PESCARA. Sedici anni e quattro mesi di reclusione. È questa la pena che la pubblica accusa (rappresentata dal pm Fabiana Rapino), ha richiesto ieri al gup Mariacarla Sacco che sta giudicando, con il rito abbreviato, Nico Fasciani, il giovane che il 17 maggio del 2023, in casa dello zio a Civitaquana, esplose otto colpi di pistola ferendo gravemente Giancarlo Fasciani e la compagna di quest’ultimo, Paola Palma.
Ieri il pm ha fatto la sua breve requisitoria quantificando in 16 anni e 4 mesi la pena (con la riduzione di un terzo per la scelta del rito) ritenuta congrua per quel duplice tentato omicidio con l’aggravante della premeditazione. Poi è stata la volta dei difensori di parte civile che rappresentano le due vittime e la figlia di Giancarlo Fasciani.
Nella prossima udienza toccherà alla difesa dell’imputato (gli avvocati Guido Carlo Alleva e Maura Morretti) che cercherà di trovare gli argomenti per contenere il più possibile una condanna scontata sin dall’inizio: la sentenza è invece prevista per il 18 luglio.
Quel drammatico giorno del 17 maggio 2023, Nico si recò a casa dello zio, chiese di andare in bagno e ne uscì qualche minuto dopo con una pistola in pugno, iniziando a sparare su zio e compagna: otto colpi indirizzati in parti vitali, come ha sostenuto il medico legale. Poi si allontanò, rifugiandosi a casa del padre dove lo prelevarono i carabinieri che nel frattempo avevano ricevuto la telefonata di Paola Palma che, nonostante le gravi ferite, riuscì a dare l'allarme e a fornire il nome dello sparatore.

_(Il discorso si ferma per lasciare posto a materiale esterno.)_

(** ** Texts *)
Lemma digits_value_split acc s t : digits_value acc (s +:+ t) = digits_value (digits_value acc s) t.
Proof. revert acc. induction s as [|c s IH]; intros acc; [done|]. rewrite app_cons. apply IH. Qed.
Lemma digits_value_shift acc s : all_digits s = true ->
  digits_value acc s = acc * 10 ^ Z.of_nat (strlen s) + digits_value 0 s /\ 0 <= digits_value 0 s < 10 ^ Z.of_nat (strlen s).
Proof.
  revert acc. induction s as [|c s IH]; intros acc; [change (strlen "") with 0%nat; cbn; lia|]. cbn [all_digits]. intros [Hc Hs]%andb_prop.
  cbn [digits_value]. rewrite strlen_cons, Nat2Z.inj_succ, Z.pow_succ_r by lia. unfold is_digit in Hc.
  destruct (IH (acc * 10 + (byte c - 48)) Hs) as [-> Hb]. destruct (IH (0 * 10 + (byte c - 48)) Hs) as [-> _]. set (p := 10 ^ _) in *. clearbody p.
  apply in_range_true in Hc. split; [ring|]. nia.
Qed.
(** The fraction is short enough for the integer part. *)
Definition short_fraction (b : string) : bool :=
  let '(ip, rest) := span_digits (strip_sign b).2 in
  match rest with
  | EmptyString => true
  | String _ fp => (10 ^ Z.of_nat (strlen fp) <=? 2 * digits_value 0 ip) && (digits_value 0 ip <? 2 ^ 51)
  end.
Lemma round_rat_integer p : 0 < p < 2 ^ 61 -> is_Some (round_rat p 1).
Proof.
  intros Hp. unfold round_rat. assert (Z.log2 p < 61) by (apply Z.log2_lt_pow2; lia). change (Z.log2 1) with 0.
  set (e1 := Z.max (-1074) _). assert (e1 <= 7) by lia. destruct (scale2 p 1 e1) as [n1 d1]. set (e := if 2 ^ 53 <=? n1 / d1 then e1 + 1 else e1).
  assert (e <= 8) by (unfold e; case_match; lia). destruct (scale2 p 1 e) as [n2 d2]. destruct (_ =? 2 ^ 53); (case_match; [lia|done]).
Qed.
Lemma decimal_ratio m k nd : 0 <= m -> (k <= 300)%nat -> 0 <= nd <= 300 -> (m <> 0 -> is_Some (round_rat m (10 ^ Z.of_nat k))) ->
  decimal_to_float false m (- Z.of_nat k) nd = Some (of_ratio false m (10 ^ Z.of_nat k)).
Proof.
  intros Hm Hk Hn Hr. unfold decimal_to_float, of_ratio. destruct (Z.eqb_spec m 0) as [|Hne]; [done|].
  replace (310 <? nd + - Z.of_nat k) with false by lia. replace (nd + - Z.of_nat k <? -330) with false by lia.
  destruct (Hr Hne) as [[m' e] Hr']. destruct (Z.leb_spec 0 (- Z.of_nat k)) as [H0|H0].
  - replace (- Z.of_nat k) with 0 by lia. replace (Z.of_nat k) with 0 in * by lia. rewrite !Z.pow_0_r, Z.mul_1_r in *. by rewrite Hr'.
  - rewrite Z.opp_involutive. by rewrite Hr'.
Qed.
Lemma parse_unsigned d t ip s2 fp : is_digit d = true -> span_digits (String d t) = (ip, s2) ->
  (s2 = "" /\ fp = "" \/ exists c, s2 = String c fp /\ byte c = 46 /\ all_digits fp = true) ->
  parse_float (String d t) = decimal_to_float false (digits_value 0 (ip +:+ fp)) (- Z.of_nat (strlen fp)) (Z.of_nat (strlen (ip +:+ fp))).
Proof.
  intros Hd Hs Hf. assert (in_range 48 57 (byte d) = true) as Hr by done. unfold parse_float. replace (byte d =? 45) with false by (unfold in_range in Hr; lia). cbv iota beta. rewrite Hs.
  assert ((match s2 with String c r => if byte c =? 46 then span_digits r else ("", s2) | EmptyString => ("", s2) end) = (fp, "")) as ->.
  { destruct Hf as [[-> ->]|(c & -> & -> & Hfp)]; [done|]. change (46 =? 46) with true. cbv iota. rewrite <- (sapp_nil_r fp) at 1. by apply span_digits_app. }
  cbn [parse_exponent]. rewrite bool_decide_false; [by rewrite Z.sub_0_l|]. cbn [span_digits] in Hs. rewrite Hd in Hs.
  destruct (span_digits t). injection Hs as <- <-. by rewrite app_cons.
Qed.
(** The fast path reads what [ParseFloat] reads. *)
Lemma fast_parse b f : fastFloat b = Some f -> short_fraction b = true ->
  exists d t g, (strip_sign b).2 = String d t /\ is_digit d = true /\ parse_float (String d t) = Some g /\ f = if (strip_sign b).1 then f_neg g else g.
Proof.
  unfold fastFloat, short_fraction. destruct (bool_decide (b = "")) eqn:Eb; [done|]. destruct (Z.ltb_spec 18 (Z.of_nat (strlen b))) as [|Hlen]; [done|]. cbn [orb].
  assert (strlen (strip_sign b).2 <= strlen b)%nat as Hle by (unfold strip_sign; destruct b as [|c b]; [done|]; repeat case_match; cbn [snd]; rewrite ?strlen_cons; lia).
  destruct (strip_sign b) as [neg s]. cbn [fst snd] in *. destruct (span_digits s) as [ip rest] eqn:Es. destruct (span_digits_spec _ _ _ Es) as (Hsp & Hip & _).
  destruct (bool_decide_reflect (ip = "")) as [|Hip0]; [done|]. intros Hf Hshort.
  assert (exists d t, s = String d t /\ is_digit d = true) as (d & t & Hst & Hd).
  { destruct ip as [|d ip]; [done|]. rewrite Hsp, app_cons. cbn in Hip. apply andb_prop in Hip as [Hd _]. eauto. }
  exists d, t. rewrite Hst in *. enough (forall out, (match rest with
      | EmptyString => Some (f_of_Z (digits_value 0 ip))
      | String c s => if byte c =? 46 then let '(fp, rest) := span_digits s in
          if bool_decide (rest = "") && negb (bool_decide (fp = "")) then Some (float_add (f_of_Z (digits_value 0 ip)) (f_div (f_of_Z (digits_value 0 fp)) (fast_scale (strlen fp)))) else None
        else None
      end) = Some out -> parse_float (String d t) = Some out) as Hout.
  { destruct neg.
    - apply fmap_Some in Hf as (g & Hg & ->). exists g. split_and!; [done..|by apply Hout|done].
    - exists f. split_and!; [done..|by apply Hout|done]. }
  clear Hf f. intros out Hout. rewrite Hsp in Hle. rewrite strlen_app in Hle.
  destruct (digits_value_shift 0 ip Hip) as [_ Hi]. set (I := digits_value 0 ip) in *.
  destruct rest as [|c r].
  - injection Hout as <-. rewrite (parse_unsigned d t ip "" "") by (done || by left). rewrite sapp_nil_r. fold I. change (strlen "") with 0%nat.
    rewrite (decimal_ratio I 0); [unfold f_of_Z; replace (I <? 0) with false by lia; by rewrite Z.abs_eq by lia|lia..|].
    intros Hne. apply round_rat_integer. assert (10 ^ Z.of_nat (strlen ip) <= 10 ^ 18) by (apply Z.pow_le_mono_r; lia). change (2 ^ 61) with 2305843009213693952. change (10 ^ 18) with 1000000000000000000 in *. lia.
  - destruct (Z.eqb_spec (byte c) 46) as [Ec|]; [|done]. destruct (span_digits r) as [fp rest] eqn:Er. destruct (span_digits_spec _ _ _ Er) as (Hr & Hfp & _).
    destruct (bool_decide_reflect (rest = "")) as [->|]; [|done]. destruct (bool_decide_reflect (fp = "")) as [|Hfp0]; [done|]. injection Hout as <-. rewrite sapp_nil_r in Hr. subst r.
    apply andb_prop in Hshort as [H1 H2]. destruct (digits_value_shift 0 fp Hfp) as [_ HF]. destruct (digits_value_shift I fp Hfp) as [EN _].
    rewrite strlen_cons in Hle. assert (strlen fp <> 0)%nat as Hk0 by (by destruct fp). rewrite (parse_unsigned d t ip (String c fp) fp) by (done || right; eauto).
    assert (strlen fp <= 8)%nat as Hk8.
    { apply Nat.le_ngt. intros Hgt. assert (10 ^ Z.of_nat (strlen ip) <= 10 ^ Z.of_nat (17 - strlen fp)) by (apply Z.pow_le_mono_r; lia).
      assert (10 * 10 ^ Z.of_nat (17 - strlen fp) <= 10 ^ Z.of_nat (strlen fp)); [|lia]. rewrite <- Z.pow_succ_r by lia. apply Z.pow_le_mono_r; lia. }
    rewrite digits_value_split. fold I. rewrite EN, strlen_app. set (F := digits_value 0 fp) in *. set (k := strlen fp) in *.
    assert (0 < 10 ^ Z.of_nat k) as Hp by (apply Z.pow_pos_nonneg; lia). assert (0 < I) as HI by lia. assert (10 ^ Z.of_nat k <= 10 ^ 8) by (apply Z.pow_le_mono_r; lia).
    rewrite decimal_ratio; [f_equal; symmetry; apply fast_fraction; lia|nia|lia|lia|].
    intros _. rewrite (round_rat_at (52 - Z.log2 I)); [done|nia|done|apply integer_scaled; lia].
Qed.

(** With more digits the two roundings show; a timestamp in milliseconds has
    room to spare. *)
Example rounds_twice : option_map (fun f => bool_decide (parse_float "7.69" = Some f)) (fastFloat "7.69") = Some false /\ short_fraction "7.69" = false.
Proof. vm_compute. done. Qed.
Example milliseconds : short_fraction "1700000000.123" = true /\ short_fraction "-1700000000.123456" = true.
Proof. vm_compute. done. Qed.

Dopo aver ammesso il fatto e consegnato la pistola che aveva lasciato in macchina (ai militari Nico disse solo «ho fatto una cazzata, la pistola è dentro la mia macchina»"), Nico Fasciani non ha più voluto rilasciare dichiarazioni: né durante l'interrogatorio di garanzia né dopo, davanti al pm.
Un silenzio rotto dal giovane soltanto in carcere, durante un colloquio con i genitori, tanto che la difesa ha condizionato il rito abbreviato alla trascrizione di quel colloquio. Una trascrizione che pare non abbia condizionato più di tanto la richiesta della pubblica accusa. Nico avrebbe spiegato nel colloquio che la pistola la portava sempre con sè per il timore che qualcuno potesse rubargliela. E quanto alla sparatoria, l’imputato avrebbe riferito di essersi sentito minacciato perché una delle due vittime avrebbe preso un oggetto metallico dal tavolino e quindi lui avrebbe reagito a una sorta di minaccia.
Ma il movente di quel duplice tentato omicidio potrebbe essere collegato a questioni di droga. Nico, suo zio Giancarlo e la compagna Paola, figurano su di una richiesta di rinvio a giudizio per cessioni di droga. Resta comunque una ipotesi visto che l'imputato ha sempre scelto la strada del silenzio, senza fornire mai spiegazioni sul perché di quella sparatoria che fortunatamente non ha fatto vittime. Adesso bisogna attendere l'arringa dell'avvocato Alleva che probabilmente punterà a eliminare l’aggravante della premeditazione, legata al fatto che Nico si recò dallo zio con l'arma. E questo proprio in base alla trascrizione di quel colloquio in carcere.